▶ **Exercise brief**: Search the listing for the word "objectOf" and return each line that contains it.

▶ **Listed records**:
_ _ _ _
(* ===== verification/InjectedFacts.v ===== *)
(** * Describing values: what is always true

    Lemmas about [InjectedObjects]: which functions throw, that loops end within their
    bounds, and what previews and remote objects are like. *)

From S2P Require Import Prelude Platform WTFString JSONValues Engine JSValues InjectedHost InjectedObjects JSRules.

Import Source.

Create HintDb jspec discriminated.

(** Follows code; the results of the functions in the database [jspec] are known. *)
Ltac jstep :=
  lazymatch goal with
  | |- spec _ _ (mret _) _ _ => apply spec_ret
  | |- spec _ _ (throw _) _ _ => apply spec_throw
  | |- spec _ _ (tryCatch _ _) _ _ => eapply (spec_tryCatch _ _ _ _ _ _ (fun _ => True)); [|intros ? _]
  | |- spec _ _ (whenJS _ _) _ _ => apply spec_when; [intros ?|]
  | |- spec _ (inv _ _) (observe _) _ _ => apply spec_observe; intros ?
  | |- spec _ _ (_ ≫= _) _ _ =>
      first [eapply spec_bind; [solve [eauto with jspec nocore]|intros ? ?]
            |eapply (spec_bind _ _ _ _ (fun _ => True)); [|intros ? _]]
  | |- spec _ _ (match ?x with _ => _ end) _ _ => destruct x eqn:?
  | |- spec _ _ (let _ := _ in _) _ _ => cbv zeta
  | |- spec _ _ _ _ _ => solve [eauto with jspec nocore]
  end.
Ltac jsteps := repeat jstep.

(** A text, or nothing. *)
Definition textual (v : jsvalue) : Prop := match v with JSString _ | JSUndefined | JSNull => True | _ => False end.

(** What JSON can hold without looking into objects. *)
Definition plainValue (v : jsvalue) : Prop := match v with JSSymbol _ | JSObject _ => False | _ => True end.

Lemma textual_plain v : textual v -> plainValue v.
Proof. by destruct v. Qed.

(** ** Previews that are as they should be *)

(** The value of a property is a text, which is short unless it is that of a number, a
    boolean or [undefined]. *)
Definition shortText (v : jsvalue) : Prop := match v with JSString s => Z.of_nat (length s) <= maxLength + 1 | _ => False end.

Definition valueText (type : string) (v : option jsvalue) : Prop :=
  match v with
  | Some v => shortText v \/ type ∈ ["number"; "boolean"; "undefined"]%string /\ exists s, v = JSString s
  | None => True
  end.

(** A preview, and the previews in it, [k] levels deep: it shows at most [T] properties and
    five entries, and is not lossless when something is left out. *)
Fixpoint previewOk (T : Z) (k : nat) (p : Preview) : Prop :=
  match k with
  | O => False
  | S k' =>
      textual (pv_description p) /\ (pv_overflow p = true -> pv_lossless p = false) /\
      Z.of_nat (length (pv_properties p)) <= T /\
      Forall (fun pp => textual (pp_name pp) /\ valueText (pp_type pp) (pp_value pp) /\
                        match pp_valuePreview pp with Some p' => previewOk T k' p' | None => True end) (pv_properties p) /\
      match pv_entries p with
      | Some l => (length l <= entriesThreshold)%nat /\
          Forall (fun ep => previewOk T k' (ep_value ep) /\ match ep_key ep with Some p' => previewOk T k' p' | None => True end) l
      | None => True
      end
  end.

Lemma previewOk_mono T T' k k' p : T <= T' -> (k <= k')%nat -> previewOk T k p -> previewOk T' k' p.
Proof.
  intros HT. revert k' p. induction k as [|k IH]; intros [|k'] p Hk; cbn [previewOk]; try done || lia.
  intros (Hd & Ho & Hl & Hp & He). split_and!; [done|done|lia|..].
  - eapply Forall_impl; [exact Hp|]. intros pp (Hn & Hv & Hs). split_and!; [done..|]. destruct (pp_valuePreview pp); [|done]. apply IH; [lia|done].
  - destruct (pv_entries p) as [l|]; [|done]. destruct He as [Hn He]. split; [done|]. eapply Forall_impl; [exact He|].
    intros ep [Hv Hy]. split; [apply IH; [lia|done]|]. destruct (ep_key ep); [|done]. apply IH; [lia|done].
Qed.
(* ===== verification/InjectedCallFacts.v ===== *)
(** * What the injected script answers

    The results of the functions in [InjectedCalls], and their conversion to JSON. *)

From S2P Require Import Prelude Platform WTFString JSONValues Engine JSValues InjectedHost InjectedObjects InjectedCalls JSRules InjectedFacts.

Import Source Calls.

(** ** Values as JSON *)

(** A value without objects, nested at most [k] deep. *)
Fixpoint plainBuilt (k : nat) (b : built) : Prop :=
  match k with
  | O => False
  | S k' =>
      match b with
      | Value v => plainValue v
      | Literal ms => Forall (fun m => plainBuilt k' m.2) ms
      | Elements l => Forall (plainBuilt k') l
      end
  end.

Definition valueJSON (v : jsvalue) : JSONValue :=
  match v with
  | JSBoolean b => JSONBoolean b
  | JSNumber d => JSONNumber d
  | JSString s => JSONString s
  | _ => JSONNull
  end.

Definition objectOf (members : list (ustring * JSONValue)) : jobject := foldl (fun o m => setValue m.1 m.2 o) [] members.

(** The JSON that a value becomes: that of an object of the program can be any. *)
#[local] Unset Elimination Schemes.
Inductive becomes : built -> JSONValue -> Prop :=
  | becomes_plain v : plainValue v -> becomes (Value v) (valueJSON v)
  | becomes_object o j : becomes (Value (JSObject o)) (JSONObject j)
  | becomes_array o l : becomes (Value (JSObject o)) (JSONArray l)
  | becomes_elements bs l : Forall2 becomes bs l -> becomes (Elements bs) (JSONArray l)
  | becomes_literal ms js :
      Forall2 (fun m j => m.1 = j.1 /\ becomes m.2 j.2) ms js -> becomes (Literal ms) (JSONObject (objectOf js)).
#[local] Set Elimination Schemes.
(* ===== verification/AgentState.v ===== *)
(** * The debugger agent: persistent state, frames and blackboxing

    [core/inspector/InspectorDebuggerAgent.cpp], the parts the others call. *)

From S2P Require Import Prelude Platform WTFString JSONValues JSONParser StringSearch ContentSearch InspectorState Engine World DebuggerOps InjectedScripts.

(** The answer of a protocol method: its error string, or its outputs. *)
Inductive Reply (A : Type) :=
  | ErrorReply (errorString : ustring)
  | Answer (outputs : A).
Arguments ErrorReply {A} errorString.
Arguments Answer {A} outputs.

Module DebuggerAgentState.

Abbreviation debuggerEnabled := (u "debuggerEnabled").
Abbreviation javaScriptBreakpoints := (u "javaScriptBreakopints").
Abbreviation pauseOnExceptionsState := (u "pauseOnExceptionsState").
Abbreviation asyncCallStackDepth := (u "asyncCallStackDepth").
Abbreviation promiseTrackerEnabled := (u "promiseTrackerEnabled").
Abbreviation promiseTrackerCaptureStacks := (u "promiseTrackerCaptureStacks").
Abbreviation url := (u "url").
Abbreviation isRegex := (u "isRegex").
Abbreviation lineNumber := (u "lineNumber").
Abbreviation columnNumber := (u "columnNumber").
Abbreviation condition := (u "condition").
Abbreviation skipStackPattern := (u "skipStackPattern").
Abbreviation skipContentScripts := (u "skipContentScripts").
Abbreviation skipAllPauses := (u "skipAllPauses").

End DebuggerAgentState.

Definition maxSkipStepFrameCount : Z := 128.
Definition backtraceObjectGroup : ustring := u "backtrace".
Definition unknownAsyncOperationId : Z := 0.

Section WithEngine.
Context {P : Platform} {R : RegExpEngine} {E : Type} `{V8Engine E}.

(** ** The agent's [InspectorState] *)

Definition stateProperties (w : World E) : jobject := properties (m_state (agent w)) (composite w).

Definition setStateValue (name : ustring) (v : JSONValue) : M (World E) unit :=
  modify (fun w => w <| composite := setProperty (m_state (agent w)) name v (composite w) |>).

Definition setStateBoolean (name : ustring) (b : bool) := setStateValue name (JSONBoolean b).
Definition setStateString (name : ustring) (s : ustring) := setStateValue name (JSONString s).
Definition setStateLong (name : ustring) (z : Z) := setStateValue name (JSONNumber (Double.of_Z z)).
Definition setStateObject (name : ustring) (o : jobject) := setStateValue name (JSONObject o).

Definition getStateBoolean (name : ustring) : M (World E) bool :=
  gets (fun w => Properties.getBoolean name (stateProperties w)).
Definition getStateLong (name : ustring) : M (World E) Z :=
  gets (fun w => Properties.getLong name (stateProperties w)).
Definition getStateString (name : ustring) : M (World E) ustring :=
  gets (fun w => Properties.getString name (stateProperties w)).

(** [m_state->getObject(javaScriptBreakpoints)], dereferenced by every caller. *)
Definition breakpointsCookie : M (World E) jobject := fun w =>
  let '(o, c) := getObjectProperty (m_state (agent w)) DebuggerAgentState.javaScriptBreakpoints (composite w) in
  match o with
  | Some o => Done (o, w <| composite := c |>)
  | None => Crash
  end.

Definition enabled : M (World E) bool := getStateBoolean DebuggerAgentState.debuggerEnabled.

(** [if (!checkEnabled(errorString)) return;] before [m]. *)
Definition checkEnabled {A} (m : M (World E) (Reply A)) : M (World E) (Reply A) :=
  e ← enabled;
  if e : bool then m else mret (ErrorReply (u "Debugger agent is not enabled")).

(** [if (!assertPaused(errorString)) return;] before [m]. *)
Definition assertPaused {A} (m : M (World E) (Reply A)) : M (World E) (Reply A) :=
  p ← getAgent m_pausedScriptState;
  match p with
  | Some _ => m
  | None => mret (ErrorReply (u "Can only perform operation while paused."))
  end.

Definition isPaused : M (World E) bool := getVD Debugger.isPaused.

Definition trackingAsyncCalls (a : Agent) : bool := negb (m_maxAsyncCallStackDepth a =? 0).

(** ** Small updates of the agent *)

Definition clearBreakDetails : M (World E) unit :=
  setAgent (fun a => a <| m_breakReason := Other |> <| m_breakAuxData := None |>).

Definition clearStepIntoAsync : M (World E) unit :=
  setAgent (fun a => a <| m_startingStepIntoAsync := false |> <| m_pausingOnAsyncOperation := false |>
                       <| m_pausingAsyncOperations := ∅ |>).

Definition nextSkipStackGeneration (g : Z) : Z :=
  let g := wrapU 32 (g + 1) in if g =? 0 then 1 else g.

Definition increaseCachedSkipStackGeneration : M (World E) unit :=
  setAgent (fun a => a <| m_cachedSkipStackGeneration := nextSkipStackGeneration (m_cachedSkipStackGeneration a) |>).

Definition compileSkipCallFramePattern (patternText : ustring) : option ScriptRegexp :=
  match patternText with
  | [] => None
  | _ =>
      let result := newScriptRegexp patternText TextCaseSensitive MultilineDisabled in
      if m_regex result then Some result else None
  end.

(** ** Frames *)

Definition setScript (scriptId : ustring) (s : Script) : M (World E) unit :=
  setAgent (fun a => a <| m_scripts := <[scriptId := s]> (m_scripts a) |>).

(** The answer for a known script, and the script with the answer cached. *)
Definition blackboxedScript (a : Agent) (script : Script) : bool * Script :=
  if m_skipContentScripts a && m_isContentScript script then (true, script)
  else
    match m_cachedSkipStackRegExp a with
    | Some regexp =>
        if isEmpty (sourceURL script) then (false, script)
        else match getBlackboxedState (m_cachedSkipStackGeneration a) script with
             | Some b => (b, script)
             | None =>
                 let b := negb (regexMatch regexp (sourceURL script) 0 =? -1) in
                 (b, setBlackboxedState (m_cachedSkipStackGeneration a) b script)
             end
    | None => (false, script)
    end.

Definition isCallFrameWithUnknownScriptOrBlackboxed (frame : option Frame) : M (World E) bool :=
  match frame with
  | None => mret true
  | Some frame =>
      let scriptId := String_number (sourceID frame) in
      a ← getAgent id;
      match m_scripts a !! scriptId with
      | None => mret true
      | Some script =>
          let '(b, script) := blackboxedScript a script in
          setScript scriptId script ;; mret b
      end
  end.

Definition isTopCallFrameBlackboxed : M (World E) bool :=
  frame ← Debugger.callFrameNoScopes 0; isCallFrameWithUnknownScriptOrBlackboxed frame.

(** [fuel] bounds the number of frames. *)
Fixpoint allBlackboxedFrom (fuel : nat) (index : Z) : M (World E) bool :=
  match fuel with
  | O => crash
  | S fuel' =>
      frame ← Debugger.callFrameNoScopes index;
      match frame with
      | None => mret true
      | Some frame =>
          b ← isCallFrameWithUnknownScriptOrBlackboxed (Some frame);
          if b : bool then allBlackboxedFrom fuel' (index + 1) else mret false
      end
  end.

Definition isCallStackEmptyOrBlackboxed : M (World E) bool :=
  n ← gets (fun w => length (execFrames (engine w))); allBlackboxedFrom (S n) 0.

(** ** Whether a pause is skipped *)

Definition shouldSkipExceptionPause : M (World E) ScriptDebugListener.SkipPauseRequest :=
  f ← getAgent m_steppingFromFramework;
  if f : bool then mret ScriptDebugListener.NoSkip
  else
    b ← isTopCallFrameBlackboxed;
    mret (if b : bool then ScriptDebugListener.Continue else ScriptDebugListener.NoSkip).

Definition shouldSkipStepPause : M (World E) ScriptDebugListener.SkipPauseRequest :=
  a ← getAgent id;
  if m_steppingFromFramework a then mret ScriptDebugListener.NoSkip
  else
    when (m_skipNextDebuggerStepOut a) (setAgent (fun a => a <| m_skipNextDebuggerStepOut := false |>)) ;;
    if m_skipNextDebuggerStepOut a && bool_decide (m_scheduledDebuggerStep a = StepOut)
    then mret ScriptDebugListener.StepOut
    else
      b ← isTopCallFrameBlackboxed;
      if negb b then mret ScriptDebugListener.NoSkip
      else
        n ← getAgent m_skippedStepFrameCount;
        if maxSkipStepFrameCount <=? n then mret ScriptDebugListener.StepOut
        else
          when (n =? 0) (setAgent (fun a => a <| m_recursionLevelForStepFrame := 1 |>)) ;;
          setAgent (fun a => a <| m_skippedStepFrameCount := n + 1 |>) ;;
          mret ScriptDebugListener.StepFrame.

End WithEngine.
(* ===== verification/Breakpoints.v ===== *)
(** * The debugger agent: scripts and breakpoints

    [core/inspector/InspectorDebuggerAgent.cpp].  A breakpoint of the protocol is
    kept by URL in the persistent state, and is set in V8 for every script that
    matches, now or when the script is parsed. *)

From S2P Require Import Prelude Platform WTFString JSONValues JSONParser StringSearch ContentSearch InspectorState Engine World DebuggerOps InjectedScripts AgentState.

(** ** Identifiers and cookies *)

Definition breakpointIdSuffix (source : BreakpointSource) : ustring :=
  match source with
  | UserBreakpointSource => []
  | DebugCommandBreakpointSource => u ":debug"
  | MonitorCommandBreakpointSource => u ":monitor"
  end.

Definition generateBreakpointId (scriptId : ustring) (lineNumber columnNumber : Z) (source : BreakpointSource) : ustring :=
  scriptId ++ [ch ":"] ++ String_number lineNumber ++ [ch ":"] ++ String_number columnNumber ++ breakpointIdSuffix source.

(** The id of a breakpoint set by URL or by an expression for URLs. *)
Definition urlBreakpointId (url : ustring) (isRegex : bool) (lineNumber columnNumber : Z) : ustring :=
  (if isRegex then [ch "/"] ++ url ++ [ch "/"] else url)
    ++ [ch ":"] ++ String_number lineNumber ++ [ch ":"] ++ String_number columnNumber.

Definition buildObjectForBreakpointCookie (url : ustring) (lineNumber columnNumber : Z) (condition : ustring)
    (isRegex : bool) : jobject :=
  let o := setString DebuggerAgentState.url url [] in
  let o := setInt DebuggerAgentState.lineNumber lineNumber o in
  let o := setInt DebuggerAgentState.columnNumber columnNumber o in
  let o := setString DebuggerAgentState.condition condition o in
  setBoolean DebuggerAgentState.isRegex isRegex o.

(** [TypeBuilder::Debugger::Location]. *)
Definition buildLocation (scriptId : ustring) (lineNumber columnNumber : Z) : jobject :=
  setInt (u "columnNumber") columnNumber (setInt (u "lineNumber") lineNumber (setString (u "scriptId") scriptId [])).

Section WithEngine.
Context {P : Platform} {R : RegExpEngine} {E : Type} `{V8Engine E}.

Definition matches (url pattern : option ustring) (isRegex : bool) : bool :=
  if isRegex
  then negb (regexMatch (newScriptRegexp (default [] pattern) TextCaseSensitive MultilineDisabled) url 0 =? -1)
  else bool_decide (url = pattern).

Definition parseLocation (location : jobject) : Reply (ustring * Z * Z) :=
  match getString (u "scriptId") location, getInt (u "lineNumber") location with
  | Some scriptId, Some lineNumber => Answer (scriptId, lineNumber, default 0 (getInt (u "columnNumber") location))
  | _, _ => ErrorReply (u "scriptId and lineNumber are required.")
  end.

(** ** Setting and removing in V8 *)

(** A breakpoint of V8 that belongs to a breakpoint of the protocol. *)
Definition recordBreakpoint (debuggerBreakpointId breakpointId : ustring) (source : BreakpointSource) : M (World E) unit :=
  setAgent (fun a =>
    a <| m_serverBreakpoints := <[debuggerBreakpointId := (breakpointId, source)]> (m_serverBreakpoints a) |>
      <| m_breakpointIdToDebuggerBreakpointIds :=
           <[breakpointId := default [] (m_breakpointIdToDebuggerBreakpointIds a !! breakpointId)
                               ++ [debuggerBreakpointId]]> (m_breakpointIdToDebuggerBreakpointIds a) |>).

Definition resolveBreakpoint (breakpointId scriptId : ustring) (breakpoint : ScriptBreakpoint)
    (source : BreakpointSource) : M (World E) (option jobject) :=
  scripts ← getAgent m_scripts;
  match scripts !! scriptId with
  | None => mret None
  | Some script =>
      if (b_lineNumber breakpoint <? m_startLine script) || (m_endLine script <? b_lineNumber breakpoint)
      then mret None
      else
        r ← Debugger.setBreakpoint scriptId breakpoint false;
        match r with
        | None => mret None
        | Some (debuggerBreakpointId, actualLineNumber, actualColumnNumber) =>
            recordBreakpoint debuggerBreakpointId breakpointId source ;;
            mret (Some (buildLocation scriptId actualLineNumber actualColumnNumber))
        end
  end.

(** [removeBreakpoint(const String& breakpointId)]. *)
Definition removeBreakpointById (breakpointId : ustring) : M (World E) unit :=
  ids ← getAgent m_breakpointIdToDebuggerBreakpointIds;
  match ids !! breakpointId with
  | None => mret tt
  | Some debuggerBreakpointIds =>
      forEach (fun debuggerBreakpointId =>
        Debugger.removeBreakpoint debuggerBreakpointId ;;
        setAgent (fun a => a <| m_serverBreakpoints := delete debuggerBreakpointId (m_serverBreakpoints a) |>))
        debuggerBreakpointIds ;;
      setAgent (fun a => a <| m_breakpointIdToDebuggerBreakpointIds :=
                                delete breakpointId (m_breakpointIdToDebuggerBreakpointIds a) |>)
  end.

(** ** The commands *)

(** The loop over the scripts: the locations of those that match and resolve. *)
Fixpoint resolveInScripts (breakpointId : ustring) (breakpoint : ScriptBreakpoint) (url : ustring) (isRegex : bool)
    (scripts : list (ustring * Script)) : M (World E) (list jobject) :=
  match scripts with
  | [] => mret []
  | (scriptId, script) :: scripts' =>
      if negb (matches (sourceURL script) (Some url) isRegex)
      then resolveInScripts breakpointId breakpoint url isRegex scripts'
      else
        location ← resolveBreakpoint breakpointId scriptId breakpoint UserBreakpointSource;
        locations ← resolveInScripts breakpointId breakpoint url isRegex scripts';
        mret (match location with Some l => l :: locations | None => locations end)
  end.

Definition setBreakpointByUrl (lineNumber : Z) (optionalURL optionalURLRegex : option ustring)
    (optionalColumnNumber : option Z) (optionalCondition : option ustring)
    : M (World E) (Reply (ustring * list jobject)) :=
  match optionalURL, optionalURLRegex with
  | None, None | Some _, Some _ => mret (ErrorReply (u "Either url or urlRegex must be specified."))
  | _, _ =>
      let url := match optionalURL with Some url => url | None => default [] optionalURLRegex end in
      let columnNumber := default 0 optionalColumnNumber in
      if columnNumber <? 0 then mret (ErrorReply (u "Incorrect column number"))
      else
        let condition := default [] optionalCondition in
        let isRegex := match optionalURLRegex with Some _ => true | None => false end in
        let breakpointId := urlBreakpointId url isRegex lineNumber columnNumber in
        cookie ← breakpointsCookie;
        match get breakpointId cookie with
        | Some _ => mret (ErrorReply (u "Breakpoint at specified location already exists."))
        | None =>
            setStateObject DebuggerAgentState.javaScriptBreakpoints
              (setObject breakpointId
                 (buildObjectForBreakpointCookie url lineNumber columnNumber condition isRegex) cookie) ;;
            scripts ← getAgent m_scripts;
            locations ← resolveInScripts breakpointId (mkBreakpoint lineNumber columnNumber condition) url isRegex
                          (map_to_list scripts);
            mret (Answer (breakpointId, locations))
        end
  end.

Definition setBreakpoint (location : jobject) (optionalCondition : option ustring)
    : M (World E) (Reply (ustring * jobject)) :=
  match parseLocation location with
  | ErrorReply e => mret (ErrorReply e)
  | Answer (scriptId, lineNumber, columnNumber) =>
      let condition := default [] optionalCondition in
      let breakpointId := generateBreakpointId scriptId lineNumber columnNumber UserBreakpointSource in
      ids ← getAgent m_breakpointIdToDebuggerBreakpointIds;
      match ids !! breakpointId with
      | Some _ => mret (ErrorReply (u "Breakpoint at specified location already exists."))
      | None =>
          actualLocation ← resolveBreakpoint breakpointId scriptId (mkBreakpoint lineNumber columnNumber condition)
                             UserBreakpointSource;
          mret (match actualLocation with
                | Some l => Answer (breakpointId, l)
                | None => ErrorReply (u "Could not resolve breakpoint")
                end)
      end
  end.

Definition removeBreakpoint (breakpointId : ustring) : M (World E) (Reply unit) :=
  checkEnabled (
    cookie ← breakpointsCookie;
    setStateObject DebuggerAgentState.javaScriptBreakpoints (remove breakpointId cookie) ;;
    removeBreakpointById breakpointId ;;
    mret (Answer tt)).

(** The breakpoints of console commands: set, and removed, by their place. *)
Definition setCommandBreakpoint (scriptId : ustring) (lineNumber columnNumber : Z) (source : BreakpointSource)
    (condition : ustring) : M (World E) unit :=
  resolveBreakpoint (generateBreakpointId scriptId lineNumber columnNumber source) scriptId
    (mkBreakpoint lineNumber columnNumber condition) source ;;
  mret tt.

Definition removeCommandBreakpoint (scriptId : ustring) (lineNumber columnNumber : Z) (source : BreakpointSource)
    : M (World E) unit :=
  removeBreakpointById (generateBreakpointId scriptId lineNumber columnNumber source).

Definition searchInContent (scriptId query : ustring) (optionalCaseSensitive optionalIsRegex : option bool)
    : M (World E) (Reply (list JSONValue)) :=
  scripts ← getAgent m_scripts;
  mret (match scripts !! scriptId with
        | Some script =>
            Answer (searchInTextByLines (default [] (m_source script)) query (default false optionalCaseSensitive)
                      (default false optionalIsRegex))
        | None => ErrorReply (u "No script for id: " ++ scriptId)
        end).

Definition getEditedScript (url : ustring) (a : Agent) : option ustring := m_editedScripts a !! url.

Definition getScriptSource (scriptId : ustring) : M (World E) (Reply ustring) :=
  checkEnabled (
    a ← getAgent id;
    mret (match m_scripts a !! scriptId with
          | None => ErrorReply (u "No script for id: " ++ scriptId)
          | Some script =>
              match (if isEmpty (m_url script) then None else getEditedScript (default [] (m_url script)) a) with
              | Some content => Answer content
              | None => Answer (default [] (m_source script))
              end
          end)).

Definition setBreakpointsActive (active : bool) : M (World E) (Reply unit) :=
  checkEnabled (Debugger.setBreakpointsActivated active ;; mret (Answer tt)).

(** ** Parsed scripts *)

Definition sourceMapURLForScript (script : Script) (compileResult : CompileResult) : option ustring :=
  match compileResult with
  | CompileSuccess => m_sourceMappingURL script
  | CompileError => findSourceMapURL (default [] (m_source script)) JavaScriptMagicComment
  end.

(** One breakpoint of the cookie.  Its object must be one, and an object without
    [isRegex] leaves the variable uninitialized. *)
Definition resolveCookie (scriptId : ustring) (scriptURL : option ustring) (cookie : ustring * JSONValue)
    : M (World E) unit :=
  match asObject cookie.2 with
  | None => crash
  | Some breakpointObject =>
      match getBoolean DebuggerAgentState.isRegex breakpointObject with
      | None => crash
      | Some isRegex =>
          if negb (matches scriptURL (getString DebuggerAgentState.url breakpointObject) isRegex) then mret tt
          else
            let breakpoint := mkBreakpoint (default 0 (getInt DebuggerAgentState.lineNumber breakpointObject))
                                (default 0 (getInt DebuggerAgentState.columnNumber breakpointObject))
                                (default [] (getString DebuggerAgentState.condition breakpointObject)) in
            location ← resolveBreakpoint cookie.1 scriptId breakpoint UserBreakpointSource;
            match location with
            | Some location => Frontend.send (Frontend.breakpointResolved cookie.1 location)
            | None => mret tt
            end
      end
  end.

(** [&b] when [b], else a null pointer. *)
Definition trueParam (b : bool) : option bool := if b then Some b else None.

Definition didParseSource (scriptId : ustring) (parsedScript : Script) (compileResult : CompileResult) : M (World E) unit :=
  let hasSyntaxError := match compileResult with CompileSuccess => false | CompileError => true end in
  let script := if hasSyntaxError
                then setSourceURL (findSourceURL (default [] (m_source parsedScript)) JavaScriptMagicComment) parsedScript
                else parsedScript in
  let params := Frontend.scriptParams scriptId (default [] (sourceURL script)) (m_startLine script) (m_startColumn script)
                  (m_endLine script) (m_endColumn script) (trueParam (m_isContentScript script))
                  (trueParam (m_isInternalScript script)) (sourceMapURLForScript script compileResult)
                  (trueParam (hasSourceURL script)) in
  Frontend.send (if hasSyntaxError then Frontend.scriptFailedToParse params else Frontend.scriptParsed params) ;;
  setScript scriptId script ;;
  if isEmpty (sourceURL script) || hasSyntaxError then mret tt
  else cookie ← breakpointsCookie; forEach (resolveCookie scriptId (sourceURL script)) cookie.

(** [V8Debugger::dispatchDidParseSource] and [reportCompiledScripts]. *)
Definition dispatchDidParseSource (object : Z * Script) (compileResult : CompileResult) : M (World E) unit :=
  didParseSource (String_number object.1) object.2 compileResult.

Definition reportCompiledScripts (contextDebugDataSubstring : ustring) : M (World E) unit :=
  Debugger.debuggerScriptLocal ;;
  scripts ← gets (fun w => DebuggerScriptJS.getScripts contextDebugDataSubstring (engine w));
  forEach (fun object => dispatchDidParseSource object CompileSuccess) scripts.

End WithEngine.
_ _ _ _
▶ **Response**:
Definition objectOf (members : list (ustring * JSONValue)) : jobject := foldl (fun o m => setValue m.1 m.2 o) [] members.
      Forall2 (fun m j => m.1 = j.1 /\ becomes m.2 j.2) ms js -> becomes (Literal ms) (JSONObject (objectOf js)).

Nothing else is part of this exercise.